12. Monitoring: A/B paths must be observed separately
Knowing that ST 2022-7 works is not the same as saying “the picture is still visible”. The receiver may output a clean programme while path A has packet loss, path B has multicast join issues, or the merge buffer is close to its limit.
At minimum, these metrics should be monitored separately:
| Metric | Why it matters |
|---|---|
| A path packet loss / sequence gap | Shows the health of the primary path |
| B path packet loss / sequence gap | Shows whether the secondary path is actually ready |
| A/B latency difference | Shows whether the receiver is close to the merge buffer limit |
| Active packet source / merge decision | Shows which path the receiver is using for packets |
| Multicast join state | Confirms that A and B flows are received from the correct network |
| Receiver buffer / underrun event | Shows whether merge works in practice, not just on paper |
This topic is large enough for its own article; for the detailed monitoring side, it is better to link to the ST 2110 monitoring article.
13. Design checklist
Practical checklist for ST 2022-7 design:
- Are Network A and Network B physically separate?
- Do A and B use different switches, PSUs, linecards, and preferably different fiber routes?
- Does the sender really produce two equivalent RTP flows?
- Do Flow A and Flow B share the same essence, format, RTP timestamp, and sequence relationship?
- Does the receiver support ST 2022-7 merge?
- Is the A/B path latency difference within the receiver buffer limit?
- Is the timing reference preserved when either A or B fails?
- Were PTP/ST 2059 details validated with a separate timing synchronization checklist?
- Was multicast join state verified separately on the A and B networks?
- Was a real fiber/switch failure test performed?
- Does the monitoring system show A path, B path, and merged output separately?
The most important item is near the end:
ST 2022-7 design is not validated by a drawing; it is validated by a physical failure test.

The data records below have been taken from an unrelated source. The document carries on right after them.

(** * agent-md-tool: the download pipeline and the marked-block merger

    A shallow embedding of the TypeScript sources [downloader.ts],
    [generator.ts] and [indexer.ts], and of the parts of [llms-txt.ts],
    [gitignore.ts], [project.ts] and [index.ts] that they meet.

    JavaScript strings are sequences of code units.  They are modelled as
    lists of [ascii] characters, so a character stands for a code unit below
    256; the whitespace set of [trim] and [trimEnd] is the JavaScript one
    restricted to that range.  [indexOf] returns [None] where JavaScript
    returns [-1].  A function that throws returns a sum with the error on
    the left, or an option where it throws one error only.  The network,
    the file system and the collation of the platform are parameters: an
    oracle gives the outcome of each request and file operation, and the
    path functions are those of POSIX.  For the statements that run the
    sort of several directory keys, [rootCollation] is the root collation
    of CLDR on strings of ASCII letters and digits. *)

From Stdlib Require Import Ascii String.
From Stdlib Require Import List Bool Arith PeanoNat NArith Lia.
From Stdlib Require Import Sorting.Sorted Sorting.Permutation.
Import ListNotations.

Local Open Scope list_scope.
Local Open Scope bool_scope.

(** ** Strings *)

Definition str := list ascii.

Abbreviation L := list_ascii_of_string.

Definition nl : ascii := "010"%char.
Definition slash : ascii := "/"%char.

Fixpoint str_eqb (a b : str) : bool :=
  match a, b with
  | [], [] => true
  | x :: a', y :: b' => Ascii.eqb x y && str_eqb a' b'
  | _, _ => false
  end.

(** [s.startsWith(p)] *)
Fixpoint startsWith (p s : str) : bool :=
  match p, s with
  | [], _ => true
  | _ :: _, [] => false
  | x :: p', y :: s' => Ascii.eqb x y && startsWith p' s'
  end.

(** [s.endsWith(p)] *)
Definition endsWith (p s : str) : bool := startsWith (rev p) (rev s).

(** [h.indexOf(n)]: the offset of the first occurrence, [None] for [-1]. *)
Fixpoint indexOf (n h : str) : option nat :=
  if startsWith n h then Some 0
  else match h with
       | [] => None
       | _ :: t => option_map S (indexOf n t)
       end.

(** [h.includes(n)] *)
Definition includes (n h : str) : bool :=
  match indexOf n h with Some _ => true | None => false end.

(** [s.substring(a)] and [s.substring(0, b)] for offsets within the string. *)
Definition substringFrom (a : nat) (s : str) : str := skipn a s.
Definition substringTo (b : nat) (s : str) : str := firstn b s.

14. How does ST 2022-7 affect bandwidth?
ST 2022-7 does not save bandwidth. It sends the same media flow over two separate networks.
Example:
| Flow | Single path | ST 2022-7 total |
|---|---|---|
| 1x 1080i50 ST 2110-20 video | ~1.6 Gbps | ~3.2 Gbps |
| Video + audio + ANC safe budget | ~1.8 Gbps | ~3.6 Gbps |
| 1x UHD/2160p50 ST 2110-20 video | ~12 Gbps | ~24 Gbps |
| 10 programmes | ~18 Gbps | ~36 Gbps |
But the important point is this: A and B networks are separate capacity pools. You should not think “3.6 Gbps goes onto the same link”. In a correct design:
- Network A can carry the full load by itself
- Network B can carry the full load by itself
- If one path fails, the other path can keep the programme alive
That is why ST 2022-7 may look expensive, but it is one of the most critical protection layers for live production continuity.
15. Conclusion
ST 2022-7 is one of the central redundancy standards in the ST 2110 world.

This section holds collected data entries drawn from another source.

(** * frei.twostream: two-stream radiative transfer, embedded in Rocq

    A shallow embedding of [src/frei/twostream.py] and proofs of the
    properties its specification states.

    ** Numbers

    The program computes with IEEE floats (JAX arrays, Python floats and
    astropy quantities). The embedding keeps the structure of that
    arithmetic and idealises its precision:

    - a finite float is a real number, and finite arithmetic is exact
      (no rounding, no overflow, no signed zero);
    - every non-finite float (NaN, +Inf, -Inf) is the single value
      [nonfinite]. It is produced where IEEE arithmetic leaves the finite
      numbers on exact operands: a division by zero, a logarithm of a
      non-positive number, a fractional power of a negative number.
      Arithmetic propagates it. A comparison with a non-finite operand is
      undetermined ([None]), because NaN and the infinities compare
      differently and the model does not tell them apart; a selection on an
      undetermined condition is [nonfinite].

    So a result [real r] of the model is the result of the code in exact
    arithmetic, reached without consuming any non-finite value; a result
    [nonfinite] says only that some non-finite value was consumed.

    Units ([astropy.units]) are outside the embedding: quantities are
    their numeric values in one consistent unit system, and a comparison
    with [0 * unit] is a comparison with zero. *)

From Stdlib Require Import Reals Lra Lia.
From Stdlib Require Strings.String.
From stdpp Require Import base list.

Open Scope R_scope.

(** ** Floats *)

Inductive fl : Type :=
| real (r : R)
| nonfinite.

Coercion real : R >-> fl.

Declare Scope fl_scope.
Delimit Scope fl_scope with fl.
Bind Scope fl_scope with fl.

Definition lift1 (f : R -> R) (a : fl) : fl :=
  match a with
  | real x => real (f x)
  | nonfinite => nonfinite
  end.

Definition lift2 (f : R -> R -> R) (a b : fl) : fl :=
  match a, b with
  | real x, real y => real (f x y)
  | _, _ => nonfinite
  end.

Definition fadd : fl -> fl -> fl := lift2 Rplus.
Definition fsub : fl -> fl -> fl := lift2 Rminus.
Definition fmul : fl -> fl -> fl := lift2 Rmult.
Definition fneg : fl -> fl := lift1 Ropp.
Definition fabs : fl -> fl := lift1 Rabs.
Definition fmin : fl -> fl -> fl := lift2 Rmin.

(** [x / y]: a zero divisor gives Inf or NaN. *)
Definition fdiv (a b : fl) : fl :=
  match a, b with
  | real x, real y => if Req_dec_T y 0 then nonfinite else real (x / y)
  | _, _ => nonfinite
  end.

(** [x ** n] for a literal integer exponent. *)
Definition fpow (a : fl) (n : nat) : fl := lift1 (fun x => x ^ n) a.

(** [x ** y] for a positive fractional exponent (the source uses 0.5, 0.9
    and 1.5): NaN on a negative base, zero at zero. *)
Definition fpowr (a : fl) (y : R) : fl :=
  match a with
  | real x =>
      if Rlt_dec 0 x then real (Rpower x y)
      else if Req_dec_T x 0 then real 0
      else nonfinite
  | nonfinite => nonfinite
  end.

Definition fexp : fl -> fl := lift1 exp.

(** [expm1 x = exp x - 1]. *)
Definition fexpm1 : fl -> fl := lift1 (fun x => exp x - 1).

(** [log x]: -Inf at zero, NaN below. *)
Definition flog (a : fl) : fl :=
  match a with
  | real x => if Rlt_dec 0 x then real (ln x) else nonfinite
  | nonfinite => nonfinite
  end.

Definition fgt (a b : fl) : option bool :=
  match a, b with
  | real x, real y => Some (if Rlt_dec y x then true else false)
  | _, _ => None
  end.

Definition feq (a b : fl) : option bool :=
  match a, b with
  | real x, real y => Some (if Req_dec_T x y then true else false)
  | _, _ => None
  end.

Definition fne (a b : fl) : option bool :=
  match a, b with
  | real x, real y => Some (if Req_dec_T x y then false else true)
  | _, _ => None
  end.

(** [jnp.where c a b] on one element: both [a] and [b] have been evaluated,
    one of them is selected. *)
Definition where_ (c : option bool) (a b : fl) : fl :=
  match c with
  | Some true => a
  | Some false => b
  | None => nonfinite
  end.

Arguments where_ (c a b)%_fl.

Notation "x + y" := (fadd x y) : fl_scope.
Notation "x - y" := (fsub x y) : fl_scope.
Notation "x * y" := (fmul x y) : fl_scope.
Notation "x / y" := (fdiv x y) : fl_scope.
Notation "- x" := (fneg x) : fl_scope.
Notation "x ^ n" := (fpow x n%nat) : fl_scope.
Notation "x ** y" := (fpowr x y%R)
  (at level 30, right associativity) : fl_scope.
Notation "x >? y" := (fgt x y) (at level 70, no associativity) : fl_scope.
Notation "x =? y" := (feq x y) (at level 70, no associativity) : fl_scope.
Notation "x <>? y" := (fne x y) (at level 70, no associativity) : fl_scope.

Definition is_real (a : fl) : Prop := exists r : R, a = real r.

Open Scope fl_scope.

(** ** Scattering correction term *)

(** [E(omega_0, g_0)], Deitrick et al. (2020) Equation 19. *)
Definition E (omega_0 g_0 : fl) : fl :=
  where_ (omega_0 >? 0.1)
    (1.225 - 0.1582 * g_0 - 0.1777 * omega_0 - 0.07465 * g_0 ^ 2
     + 0.2351 * omega_0 * g_0 - 0.05582 * omega_0 ^ 2)
    1.

(** ** Planck function *)

Definition true_fun (x : fl) : fl := (1.0 / x)%fl.

Definition false_fun (x : fl) : fl := 0.0.

(** Both operands are made safe before [true_fun] and [false_fun] are
    applied to them, and the result is selected afterwards. *)
Definition true_op (x : fl) : fl := where_ (x >? 0.0) x 0.5.

Definition false_op (x : fl) : fl := where_ (x >? 0.0) 0.0 x.

Definition vectorized_cond (x : fl) : fl :=
  where_ (x >? 0.0) (true_fun (true_op x)) (false_fun (false_op x)).

Definition BB (temperature wavenumber : fl) : fl :=
  let h : fl := 6.62607015e-34 in
  let c : fl := 299792458.0e6 in
  let k_B : fl := 1.380649e-23 in
  let one_over_denom :=
    vectorized_cond
      (fexpm1 (h * c / k_B * wavenumber * vectorized_cond temperature)) in
  (1e18 * 2 * h * c ^ 2 * wavenumber ^ 3 * one_over_denom)%fl.

(** [BB] on a wavenumber array, for one layer temperature. *)
Definition BB_array (temperature : fl) (wavenumber : list fl) : list fl :=
  map (BB temperature) wavenumber.

(** ** Bolometric flux *)

(** [jnp.diff x] *)
Definition diff (x : list fl) : list fl :=
  zip_with (fun x_k x_k1 => x_k1 - x_k) x (tail x).

(** [a.sum()] *)
Definition fsum (a : list fl) : fl := foldr fadd 0 a.

(** [jnp.trapz y x], the composite trapezoidal rule:
    [0.5 * (diff(x) * (y[1:] + y[:-1])).sum()]. The two arrays have the
    same length (JAX refuses others, which is outside this embedding). *)
Definition trapz (y x : list fl) : fl :=
  0.5 * fsum (zip_with fmul (diff x) (zip_with fadd (tail y) y)).

(** Bolometric flux from a wavelength-dependent flux. *)
Definition bolometric_flux (flux lam : list fl) : fl := trapz flux lam.

(** ** Two-stream flux propagator *)

(** The coefficients below are the local variables of [propagate_fluxes],
    in the order the function computes them. *)

(** Transmission, Deitrick et al. (2020) Equation B2. *)
Definition T (omega_0 g_0 delta_tau : fl) : fl :=
  fexp (-2 * (E omega_0 g_0 * (E omega_0 g_0 - omega_0) *
              (1 - omega_0 * g_0)) ** 0.5 * delta_tau).

(** Malik et al. (2017) Equation 13. *)
Definition zeta_plus (omega_0 g_0 : fl) : fl :=
  0.5 * (1 + ((E omega_0 g_0 - omega_0) / E omega_0 g_0 /
              (1 - omega_0 * g_0)) ** 0.5).

Definition zeta_minus (omega_0 g_0 : fl) : fl :=
  0.5 * (1 - ((E omega_0 g_0 - omega_0) / E omega_0 g_0 /
              (1 - omega_0 * g_0)) ** 0.5).

(** Malik et al. (2017) Equation 12. *)
Definition chi (omega_0 g_0 delta_tau : fl) : fl :=
  zeta_minus omega_0 g_0 ^ 2 * T omega_0 g_0 delta_tau ^ 2
  - zeta_plus omega_0 g_0 ^ 2.

Definition xi (omega_0 g_0 delta_tau : fl) : fl :=
  zeta_plus omega_0 g_0 * zeta_minus omega_0 g_0 *
  (1 - T omega_0 g_0 delta_tau ^ 2).

Definition psi (omega_0 g_0 delta_tau : fl) : fl :=
  (zeta_minus omega_0 g_0 ^ 2 - zeta_plus omega_0 g_0 ^ 2) *
  T omega_0 g_0 delta_tau.

Definition pi (omega_0 g_0 : fl) : fl :=
  PI * (1 - omega_0) / (E omega_0 g_0 - omega_0).

(** The divisor [x] of the derivative in depth. *)
Definition Bprime_x (delta_tau : fl) : fl :=
  where_ (delta_tau =? 0.0) 1.0 delta_tau.

(** Malik et al. (2017) Equation 5. *)
Definition Bprime (B1 B2 delta_tau : fl) : fl :=
  where_ (delta_tau =? 0) 0 ((B1 - B2) / Bprime_x delta_tau).

(** One wavelength of [propagate_fluxes]; the argument [eps] of the source
    is not used by it and is left out. *)
Definition propagate_fluxes
    (lam F_1_up F_2_down T_1 T_2 delta_tau omega_0 g_0 : fl) : fl * fl :=
  let T := T omega_0 g_0 delta_tau in
  let chi := chi omega_0 g_0 delta_tau in
  let xi := xi omega_0 g_0 delta_tau in
  let psi := psi omega_0 g_0 delta_tau in
  let pi := pi omega_0 g_0 in
  let wavenumber := 1.0 / lam in
  let B1 := BB T_1 wavenumber in
  let B2 := BB T_2 wavenumber in
  let Bprime := Bprime B1 B2 delta_tau in
  (* Deitrick 2022 Eqn B4 *)
  let F_2_up :=
    1 / chi * (
      psi * F_1_up - xi * F_2_down +
      pi * (B2 * (chi + xi) - psi * B1 +
            Bprime / (2 * E omega_0 g_0 * (1 - omega_0 * g_0)) *
            (chi - psi - xi))) in
  let F_1_down :=
    1 / chi * (
      psi * F_2_down - xi * F_1_up +
      pi * (B1 * (chi + xi) - psi * B2 +
            Bprime / (2 * E omega_0 g_0 * (1 - omega_0 * g_0)) *
            (xi + psi - chi))) in
  (F_2_up, F_1_down).

(** Element [j] of a flux or wavelength array. *)
Definition elem (a : list fl) (j : nat) : fl := default nonfinite (a !! j).

(** [propagate_fluxes] on arrays over the wavelength axis: [lam], the two
    fluxes and [delta_tau] have the length of [lam], the temperatures and
    the scattering parameters are scalars. *)
Definition propagate_fluxes_array
    (lam F_1_up F_2_down : list fl) (T_1 T_2 : fl) (delta_tau : list fl)
    (omega_0 g_0 : fl) : list fl * list fl :=
  let out j :=
    propagate_fluxes (elem lam j) (elem F_1_up j) (elem F_2_down j)
      T_1 T_2 (elem delta_tau j) omega_0 g_0 in
  (map (fun j => fst (out j)) (seq 0 (length lam)),
   map (fun j => snd (out j)) (seq 0 (length lam))).

(** ** Layer geometry, convection and the equilibrium timestep *)

Section Thermodynamics.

But it must be positioned correctly:
- It is not STP
- It is not PTP
- It is not routing
- It is not NMOS
- It is not LAG
- It is not “redundancy inside one network”
ST 2022-7 is a protection mechanism that merges two copies of the same RTP media flow arriving over two independent network paths at the receiver.
The shortest summary:
STP prevents switch loops. PTP aligns time. NMOS manages connections. ST 2022-7 protects media packets.
If we want real redundancy in ST 2110 systems, we must physically separate the A/B networks, verify that the timing reference does not break, monitor multicast state, and validate ST 2022-7 with real failure tests.